三人对此事皆无异议后,曲柏舟言自己尚且有宗门要务需要处理,便离开了。
洛迦本也是在向曲桑微颔首后便要离开问心殿去往诲海,只是却被曲桑叫住了:“师兄可否等一等。”
光影错落间,曲桑望向洛迦的背影。
这道神姿高彻的身影,自她情窦初开开始,至如今,她已追逐了三千余载,像是刻入了神魂之中,舍不下、断不了。
可无论她如何追逐,他却不会有丝毫的怜惜,她曾以为师兄只是不通情爱,所以才会这般,但若是有一日,师兄通晓了男女之情,必定不会再这样冷然。
可近些年来一桩桩一幕幕的事,却似乎在告诉她,师兄并非不通情爱,甚至不是因为把所有的情与爱都给了天下苍生而不会再爱人。
“有一件事,我想问师兄很久了。”她望着他止住的步伐。
良久后,语调中隐隐含着难掩的怆然的声音才缓缓响起,“师兄当真如此断情绝爱吗?”
“断情绝爱?”
洛迦缓缓转过身,似有疑惑,“师妹何故有此一问?”
“倘若不是断情绝爱,师兄何以能够真正做到这般一视同仁?”
她问,“即便是兄长,他虽仁爱仙门众生,但他终究是会有喜乐、会生难过的人,他也会有有失偏颇、生出私心之时,可师兄你却似乎从来不会行差踏错分毫,连对养育数十载、数百载的弟子,你也依然可以秉公执法、毫无偏颇。当年的慕南枝是,如今的阿鸢又有何不同?”
她本只是想问问师兄,可一思及方才师兄所言,却完全止不住自己心间陡然的悲凉。
“我这才知道,师兄愿意接受阿鸢的亲近不是因为偏爱,而是因为她心无杂念,不愿意接受我和慕南枝的亲近是因为清楚我与她仰慕于你。
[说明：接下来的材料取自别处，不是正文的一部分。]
(** * Ordered delivery of synthesized speech: TTSTaskManager and stream_audio

    A shallow embedding of
      - [src/open_llm_vtuber/utils/stream_audio.py]
          ([_get_volume_by_chunks], [prepare_audio_payload]),
      - [src/open_llm_vtuber/conversations/tts_manager.py]
          (class [TTSTaskManager]),
      - [src/open_llm_vtuber/conversations/single_conversation.py]
          ([process_single_conversation]: its "wait for pending TTS tasks"
          step on the state of the manager, and the whole turn on the trace
          of its calls),
      - [src/open_llm_vtuber/tts/edge_tts.py]
          ([TTSEngine.generate_audio], [TTSEngine.remove_file]),
      - [src/open_llm_vtuber/agent/agent_factory.py]
          ([AgentFactory.create_agent]),
      - [src/open_llm_vtuber/agent/stateless_llm/ollama_native_llm.py]
          ([OllamaNativeLLM.chat_completion]),
    and the properties of the delivery pipeline and of its surroundings
    proved about it.

    Conventions.  A Python [str] is the list of its Unicode code points.
    Python exceptions are values of [exn] carried by [result].  The asyncio
    event loop is modelled by explicit state passing: every coroutine is cut
    at its suspension points into atomic transitions of a [World]. *)

From Stdlib Require Import QArith DecimalString.
From stdpp Require Import gmap strings list fin_maps.
(** C3.  A [start] that finds the state not New, or a handle already
    there (a second [start], say), reports the failed assertion and
    leaves the state, the joinable flag, the handle and the reference
    count of the parent as they were; where a failed assertion is not
    fatal it returns false, and the whole world is as before the call. *)
Theorem start_precondition_violated (c : Ctx) (w : World)
    (priority : ThreadPriority) (joinable : bool) :
  _mutex (this w) = None ->
  _status (this w) <> S_new \/ _thread (this w) <> 0%N ->
  let r := start priority joinable c w in
  events r = [EvLock; EvReadStatus (_status (this w)); EvAssertFailure] ++
             match assert_policy c with
             | AssertDegrade => [EvUnlock]
             | AssertFatal => []
             end /\
  _status (this (final r)) = _status (this w) /\
  _joinable (this (final r)) = _joinable (this w) /\
  _thread (this (final r)) = _thread (this w) /\
  _thread_id (this (final r)) = _thread_id (this w) /\
  ref_count (final r) = ref_count w /\
  deleted (final r) = deleted w /\
  (assert_policy c = AssertDegrade ->
   outcome r = Returned false /\ final r = w).
Proof.
  destruct w as [[mu p th tid j st] rc del slots flag].
  destruct c as [n pid mt pol os].
  cbn [this _mutex _status _thread _thread_id _joinable ref_count deleted
       assert_policy].
  intros -> Hpre.
  assert (Hc : Status_eqb st S_new && (th =? 0)%N = false).
  { destruct Hpre as [H|H].
    - destruct st; try reflexivity. congruence.
    - apply andb_false_iff. right. now apply N.eqb_neq. }
  destruct st, th, pol; cbn in Hc; try discriminate Hc; run;
    (repeat split; [reflexivity || (intros; congruence) ..]).
Qed.
(** An echoed header is accepted, a header with another sequence byte is not. *)
Lemma execute_checks_echo_witness :
  (exists r, fst (execute [x05; x00] None (ready (scripted_device [[x2a]]) 7)) = Ok r
             /\ data r = [x2a] /\ size r = 1)
  /\ fst (execute [x05; x00] None (ready (constant_device [x05; x00; x00; x86; x2a]) 7))
     = Raise ProtocolMismatchError.
Proof.
  split.
  - assert (Hseq : seq_ok (ready (scripted_device [[x2a]]) 7)) by (apply ready_seq_ok; lia).
    pose proof (execute_checks_echo [x05; x00] None (ready (scripted_device [[x2a]]) 7)
                  [x05; x00; x00; x87] [x2a] eq_refl Hseq) as H.
    cbv zeta in H.
    destruct H as [_ H]; [cbn; lia | reflexivity | reflexivity |].
    apply H. reflexivity.
  - assert (Hseq : seq_ok (ready (constant_device [x05; x00; x00; x86; x2a]) 7))
      by (apply ready_seq_ok; lia).
    pose proof (execute_checks_echo [x05; x00] None
                  (ready (constant_device [x05; x00; x00; x86; x2a]) 7)
                  [x05; x00; x00; x86] [x2a] eq_refl Hseq) as H.
    cbv zeta in H.
    destruct H as [H _]; [cbn; lia | reflexivity | reflexivity |].
    apply H. discriminate.
Defined.

(** Register 8 declared with 3 bytes and answered with 4: a trailing zero
    is dropped, a trailing 1 is a length error. *)
Lemma read_request_length_tolerance_witness :
  (exists r,
      fst (read_request 8
             (ready (scripted_device [le_bytes 4 1 ++ le_bytes 4 3 ++ [x41; x42; x43; x00]]) 0))
      = Ok r /\ data r = [x41; x42; x43] /\ size r = 3)
  /\ fst (read_request 8
            (ready (scripted_device [le_bytes 4 1 ++ le_bytes 4 3 ++ [x41; x42; x43; x01]]) 0))
     = Raise LengthMismatchError.
Proof.
  split.
  - pose proof (read_request_length_tolerance 8 3 [x41; x42; x43; x00]
                  (ready (scripted_device
                            [le_bytes 4 1 ++ le_bytes 4 3 ++ [x41; x42; x43; x00]]) 0)) as H.
    cbv zeta in H.
    destruct H as [H _]; [lia | apply ready_seq_ok; lia | lia | reflexivity |].
    apply H; reflexivity.
  - pose proof (read_request_length_tolerance 8 3 [x41; x42; x43; x01]
                  (ready (scripted_device
                            [le_bytes 4 1 ++ le_bytes 4 3 ++ [x41; x42; x43; x01]]) 0)) as H.
    cbv zeta in H.
    destruct H as (_ & H & _); [lia | apply ready_seq_ok; lia | lia | reflexivity |].
    apply H; [reflexivity | discriminate].
Defined.

(** The counter wraps from 31 to 0, and the status call keeps it in range. *)
Lemma sequence_counter_invariant_witness :
  _seq (snd (execute [x05; x00] None (ready (scripted_device [[]]) 31))) = 0
  /\ seq_ok (snd (call (imports := sample_imports) Call_status
                    (ready (scripted_device [[]]) 31))).
Proof.
  destruct (sequence_counter_invariant (imports := sample_imports)) as (_ & Hexec & Hcall).
  split.
  - destruct (Hexec [x05; x00] None (ready (scripted_device [[]]) 31) eq_refl) as [H _].
    + apply ready_seq_ok. lia.
    + exact H.
  - destruct (Hcall Call_status (ready (scripted_device [[]]) 31)) as [H _].
    + apply ready_seq_ok. lia.
    + exact H.
Defined.

(** Five registers read in one request come back in their order. *)
Lemma batch_read_vsfrs_in_order_witness :
  fst (batch_read_vsfrs [1284; 1314; 1312; 1299; 1297]
         (ready (scripted_device [words [10; 20; 30; 40; 50]]) 2))
  = Ok [10; 20; 30; 40; 50].
Proof.
  pose proof (batch_read_vsfrs_in_order [1284; 1314; 1312; 1299; 1297]
                (words [10; 20; 30; 40; 50])
                (ready (scripted_device [words [10; 20; 30; 40; 50]]) 2)) as H.
  cbv zeta in H.
  destruct H as (_ & H & _).
  - discriminate.
  - repeat constructor; unfold u32; lia.
  - apply ready_seq_ok. lia.
  - cbn. lia.
  - reflexivity.
  - apply H. split; [reflexivity|]. split; [|reflexivity].
    repeat constructor; unfold u32; lia.
Defined.

(** Channel 0 of the calibration (1.0, 2.0, 0.0) has energy 1.0. *)
Lemma energy_at_channel_zero_witness :
  exists e,
    spectrum_channel_to_energy 0 (S754_finite false 4503599627370496 (-52))
      (S754_finite false 4503599627370496 (-51)) (S754_zero false) = Ok e
    /\ feqb e (S754_finite false 4503599627370496 (-52)) = true
    /\ (is_zero (S754_finite false 4503599627370496 (-52)) = false ->
        e = S754_finite false 4503599627370496 (-52)).
Proof.
  apply (proj1 energy_at_channel_zero); reflexivity.
Defined.

(** Switching vibration on writes 1 to SOUND_ON (code 1314 in the sample
    table), as switching sound on does. *)
Lemma set_vibro_on_writes_sound_on_witness :
  set_vibro_on (imports := sample_imports) true (ready (scripted_device [le_bytes 4 1]) 3)
  = set_sound_on (imports := sample_imports) true (ready (scripted_device [le_bytes 4 1]) 3)
  /\ frames_of (ready (scripted_device [le_bytes 4 1]) 3)
       (snd (set_vibro_on (imports := sample_imports) true
               (ready (scripted_device [le_bytes 4 1]) 3)))
       [[x0c; x00; x00; x00; x25; x08; x00; x83; x22; x05; x00; x00; x01; x00; x00; x00]].
Proof.
  destruct (set_vibro_on_writes_sound_on (imports := sample_imports) true
              (ready (scripted_device [le_bytes 4 1]) 3)) as (Hsame & _ & frame & Hf & -> & _).
  - apply ready_seq_ok. lia.
  - cbn. lia.
  - split; [exact Hsame | exact Hf].
Defined.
”
曾经,她嫉妒过师兄待阿鸢的好,如今她却忽而有些想笑,可那笑才至唇边,眼角却似有难掩的湿意滑落,“原来,我从一开始就错了,错得离谱!”
洛迦看向一身凄怆的曲桑,低垂的眉目间满是一如既往的慈悲温和。
甚至因为曲桑满身的凄凉,他的眉眼中多了安抚的意味,仿若高居庙堂之上的佛陀低眉凝视众生,包容悲悯至广,却从不落在任何一人身上。
两人相距不远,今日的问心殿晴光正好,也没有足以遮眼的茫茫雾色,但曲桑却似乎被漫天的云雾遮住了眼,看不清面前之人,可唯独他的那一双眼睛,即便是此刻,她也看得清晰,更是记清晰。
不等洛迦开口,她便又道:“师兄,你知不知道,这三千年来,我其实是有些怨你的!”